Task item = From the data underneath, reproduce exactly the stretch that begins at the line with "cbn [obind]. rewrite Ec." and ends after the line with "assert (off4k bsrc".

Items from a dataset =
===

(* ===== verification/BitmapExchange.v ===== *)
(** * All packets of an exchange

    What one packet does on both sides, and the transfer as a whole: the receiver ends with
    the union of its bits and those of the sender. *)
From S2P Require Import Prelude Vli Headers Bitmap BitmapProps BitmapOps BitmapResize BitmapXfer BitmapXferProps.

Section exchange.
Context `{Arch} `{BmProtocol}.

(** ** A packet of run lengths *)

Lemma recv_rle_ok bsrc isrc off off' enc code rs b i c :
  xfer_ok bsrc -> rle_packet bsrc isrc off off' enc code rs -> 0 <= off ->
  xfer_ok b -> 0 <= i < bm_max_peers b -> ctx_of b c -> bm_bits_4k b = bm_bits_4k bsrc -> bit_offset_4k c = off4k bsrc off ->
  exists b', recv_bm_rle_bits i enc code c b =
      Ret (if off4k bsrc off' =? bm_bits_4k b then 0 else 1,
           bm_xfer_ctx_bit_to_word_offset (set_bit_offset (Z.shiftr (off4k bsrc off') (xscale b)) (set_bit_offset_4k (off4k bsrc off') c)), b') /\
    merged (bit4k bsrc isrc) (off4k bsrc off) (off4k bsrc off') i b b'.
Proof.
  intros Hsrc Hp Hoff Hok Hi Hc E4k Ec. unfold recv_bm_rle_bits. set (bs := bitstream_init code (dcbp_get_pad_bits enc)).
  pose proof (rp_coded _ _ _ _ _ _ _ Hp) as Hcoded. pose proof (rp_pad _ _ _ _ _ _ _ Hp) as Hpad. pose proof (coded_le _ _ _ _ Hcoded) as Hle.
  destruct (window_first bs) as (have & la & bs1 & -> & Hw & Hbuf & Hpad1); [|done|].
  { split; try done; [apply Hp|]. unfold bs_pos, bs_buf_len. simpl. lia. }
  cbn [obind]. rewrite Ec. assert (0 <= off4k bsrc off) as Hlo0.
  { unfold off4k. pose proof (scale_pos bsrc Hsrc). destruct (xo_4k bsrc Hsrc). pose proof (xo_bits bsrc Hsrc). nia. }
  assert (off4k bsrc off + run_total rs <= bm_bits_4k b) as Hend by (rewrite <- (rp_total _ _ _ _ _ _ _ Hp), E4k; unfold off4k; lia).
  destruct (rle_decode_ok (bit4k bsrc isrc) i rs (S (8 * length code)) c bs1 la have 0 (off4k bsrc off) (dcbp_get_start enc) b) as (b' & -> & M); try done.
  - lia.
  - unfold bs_buf_len. by rewrite Hbuf, Hpad1.
  - apply Hp.
  - cbn [obind]. rewrite <- (rp_total _ _ _ _ _ _ _ Hp) in *. destruct Hc as (C1 & C2 & C3 & C4). exists b'. split; [|done].
    cbn [x_scale set_bit_offset set_bit_offset_4k]. rewrite C4. cbn. by rewrite C1.
Qed.

(** ** A packet of words *)

Definition sender_ok (sd : bm_sender) : Prop := forall n, Forall is_word32 (old_words sd n) /\
  Z.of_nat (length (old_words sd n)) = (DRBD_SOCKET_BUFFER_SIZE - drbd_header_size (agreed_pro_version sd)) / 4.

Lemma header_size_cases pv : drbd_header_size pv = 16 \/ drbd_header_size pv = 8.
Proof. unfold drbd_header_size. destruct (100 <=? pv); auto. Qed.

Lemma data_size_range pv : 2048 <= DRBD_SOCKET_BUFFER_SIZE - drbd_header_size pv < 2 ^ 24.
Proof. pose proof socket_buffer_room. pose proof compressed_bm_size. destruct (header_size_cases pv); lia. Qed.

(** As many whole words as fit, but one at least. *)
Lemma plain_words_ok sd c w words : 0 <= x_scale c <= 8 -> x_words c = words -> word_offset c = w -> 0 <= w <= words -> words < 2 ^ 60 ->
  let n := plain_words sd c in
  0 <= n <= words - w /\ (w < words -> 1 <= n) /\
  8 * n <= DRBD_SOCKET_BUFFER_SIZE - drbd_header_size (agreed_pro_version sd) /\
  (x_scale c = 0 -> n = Z.min ((DRBD_SOCKET_BUFFER_SIZE - drbd_header_size (agreed_pro_version sd)) / 8) (words - w)).
Proof.
  intros Hs Hw Ho Hr Hsm. cbv zeta. pose proof (data_size_range (agreed_pro_version sd)) as Hd. unfold plain_words.
  set (data := DRBD_SOCKET_BUFFER_SIZE - drbd_header_size (agreed_pro_version sd)) in *. rewrite Hw, Ho, u64_small by lia.
  unfold ALIGN_DOWN. rewrite Z.shiftl_1_l, Z.shiftr_div_pow2 by lia.
  assert (1 <= 2 ^ x_scale c <= 2 ^ 8) as Hp by (split; [pose proof (Z.pow_pos_nonneg 2 (x_scale c)); lia|apply Z.pow_le_mono_r; lia]).
  set (p := 2 ^ x_scale c) in *. assert ((data - data mod (8 * p)) / 8 / p = data / (8 * p)) as ->.
  { rewrite Z.div_div by lia. replace (data - data mod (8 * p)) with (data / (8 * p) * (8 * p)) by (pose proof (Z.div_mod data (8 * p)); lia).
    apply Z.div_mul. lia. }
  assert (1 <= data / (8 * p)) by (apply Z.div_le_lower_bound; nia). pose proof (Z.mul_div_le data (8 * p) ltac:(lia)).
  split_and!; try lia; [nia|]. intros Hs0. assert (p = 1) as -> by (subst p; by rewrite Hs0). rewrite Z.mul_1_r. lia.
Qed.

Lemma mbit_take_words (m : list Z) n q : 0 <= q < 32 * n -> mbit (take (Z.to_nat n) m) q = mbit m q.
Proof. intros Hq. apply mbit_take; [lia|]. rewrite Z2Nat.id by lia. apply Z.div_lt_upper_bound; lia. Qed.

Lemma words_bits b : xfer_ok b -> 0 < drbd_bm_words b < 2 ^ 42 /\ bm_bits b <= 64 * drbd_bm_words b < bm_bits b + 64.
Proof. intros Hok. pose proof (bits_small b (xo_wf b Hok)). pose proof (xo_bits b Hok). rewrite (xo_words b Hok). zdiv. Qed.

(** The words for the wire, read from the bitmap. *)
Lemma get_lel_ok b i w n buf : xfer_ok b -> 0 <= i < bm_max_peers b -> 0 <= w -> 1 <= n -> w + n <= drbd_bm_words b ->
  Forall is_word32 buf -> 2 * n <= Z.of_nat (length buf) ->
  exists r b' buf', drbd_bm_get_lel b i w n buf = Ret (r, b', buf') /\ length buf' = length buf /\ Forall is_word32 buf' /\
    forall q, 0 <= q -> 64 * w + q < bm_bits b -> q < 64 * n -> mbit buf' q = bm_bit b i (64 * w + q).
Proof.
  intros Hok Hi Hw Hn Hend Hbuf Hlen. destruct (words_bits b Hok) as [Hwd Hwb]. pose proof (xo_bits b Hok). pose proof (bits_small b (xo_wf b Hok)).
  unfold drbd_bm_get_lel, BITS_PER_LONG. rewrite (u64_small (w * 64)), u64_small by lia. rewrite bm_op_runs by (done || apply Hok).
  set (e := w * 64 + n * 64 - 1). assert (w * 64 <= clip b e) as Hse by (unfold clip, e; lia).
  destruct (bm_op_done b i (w * 64) e BM_OP_EXTRACT buf (xo_wf b Hok) ltac:(done)) as (r & b' & buf' & -> & Hd).
  { split_and!; try done; try lia. intros _. split; [zdiv|].
    apply Z.div_lt_upper_bound; [lia|]. unfold clip, e. lia. }
  exists r, b', buf'. split; [done|]. pose proof (od_buffer _ _ _ _ _ _ _ _ _ Hd) as Hx.
  destruct (decide (BM_OP_EXTRACT = BM_OP_EXTRACT)) as [_|]; [|done]. destruct (Hx Hse) as (Hl & Hf & Hq). split; [done|]. split; [done|].
  intros q Hq0 Hqb Hqn. rewrite Hq by done. rewrite (proj2 (Z.leb_le (q + w * 64) (clip b e))) by (unfold clip, e; lia). f_equal. lia.
Qed.

(** Words from the wire, added to the bitmap. *)
Lemma merge_lel_ok b i w n buf f : xfer_ok b -> xscale b = 0 -> 0 <= i < bm_max_peers b -> 0 <= w -> 1 <= n -> w + n <= drbd_bm_words b ->
  Forall is_word32 buf -> Z.of_nat (length buf) = 2 * n ->
  (forall q, 0 <= q -> 64 * w + q < bm_bits b -> q < 64 * n -> mbit buf q = f (64 * w + q)) ->
  exists r b' buf', drbd_bm_merge_lel b i w n buf = Ret (r, b', buf') /\ merged f (64 * w) (Z.min (64 * (w + n)) (bm_bits b)) i b b'.
Proof.
  intros Hok Hsc Hi Hw Hn Hend Hbuf Hlen Hf. destruct (words_bits b Hok) as [Hwd Hwb]. pose proof (xo_bits b Hok). pose proof (bits_small b (xo_wf b Hok)).
  unfold drbd_bm_merge_lel, BITS_PER_LONG. rewrite (u64_small (w * 64)), u64_small by lia. rewrite bm_op_runs by (done || apply Hok).
  set (e := w * 64 + n * 64 - 1).
  destruct (bm_op_done b i (w * 64) e BM_OP_MERGE buf (xo_wf b Hok) ltac:(done)) as (r & b' & buf' & -> & Hd).
  { split_and!; try done; try lia. intros _. split; [zdiv|].
    apply Z.div_lt_upper_bound; [lia|]. unfold clip, e. lia. }
  exists r, b', buf'. split; [done|]. split; try apply Hd.
  - eapply op_done_wf; [apply Hok|done].
  - intros Hc. eapply op_done_counts; [apply Hok| | | | |exact Hd]; try done; [lia|unfold clip; lia].
  - intros k Hk. rewrite (od_bits _ _ _ _ _ _ _ _ _ Hd) by lia. cbn [abs_op snd]. rewrite Hsc, Z.pow_0_r.
    destruct (Z.leb_spec (w * 64) k), (Z.leb_spec k (clip b e)); cbn [andb]; unfold clip, e in *.
    + rewrite Hf by lia. replace (64 * w + (k - w * 64)) with k by lia. rewrite orb_true_iff. split.
      * intros [?|Hk']; [by left|]. right. exists k. rewrite Z.div_1_r. split; [lia|done].
      * intros [?|(m & Hm & Hfm & Hmk)]; [by left|]. rewrite Z.div_1_r in Hmk. subst m. by right.
    + split; [by left|]. intros [?|(m & Hm & Hfm & Hmk)]; [done|]. rewrite Z.div_1_r in Hmk. lia.
    + split; [by left|]. intros [?|(m & Hm & Hfm & Hmk)]; [done|]. rewrite Z.div_1_r in Hmk. lia.
    + split; [by left|]. intros [?|(m & Hm & Hfm & Hmk)]; [done|]. rewrite Z.div_1_r in Hmk. lia.
  - intros j k Hj Hne Hk. apply Hd; (done || lia).
Qed.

===

Response to the exercise =
  cbn [obind]. rewrite Ec. assert (0 <= off4k bsrc off) as Hlo0.
  { unfold off4k. pose proof (scale_pos bsrc Hsrc). destruct (xo_4k bsrc Hsrc). pose proof (xo_bits bsrc Hsrc). nia. }
  assert (off4k bsrc off + run_total rs <= bm_bits_4k b) as Hend by (rewrite <- (rp_total _ _ _ _ _ _ _ Hp), E4k; unfold off4k; lia).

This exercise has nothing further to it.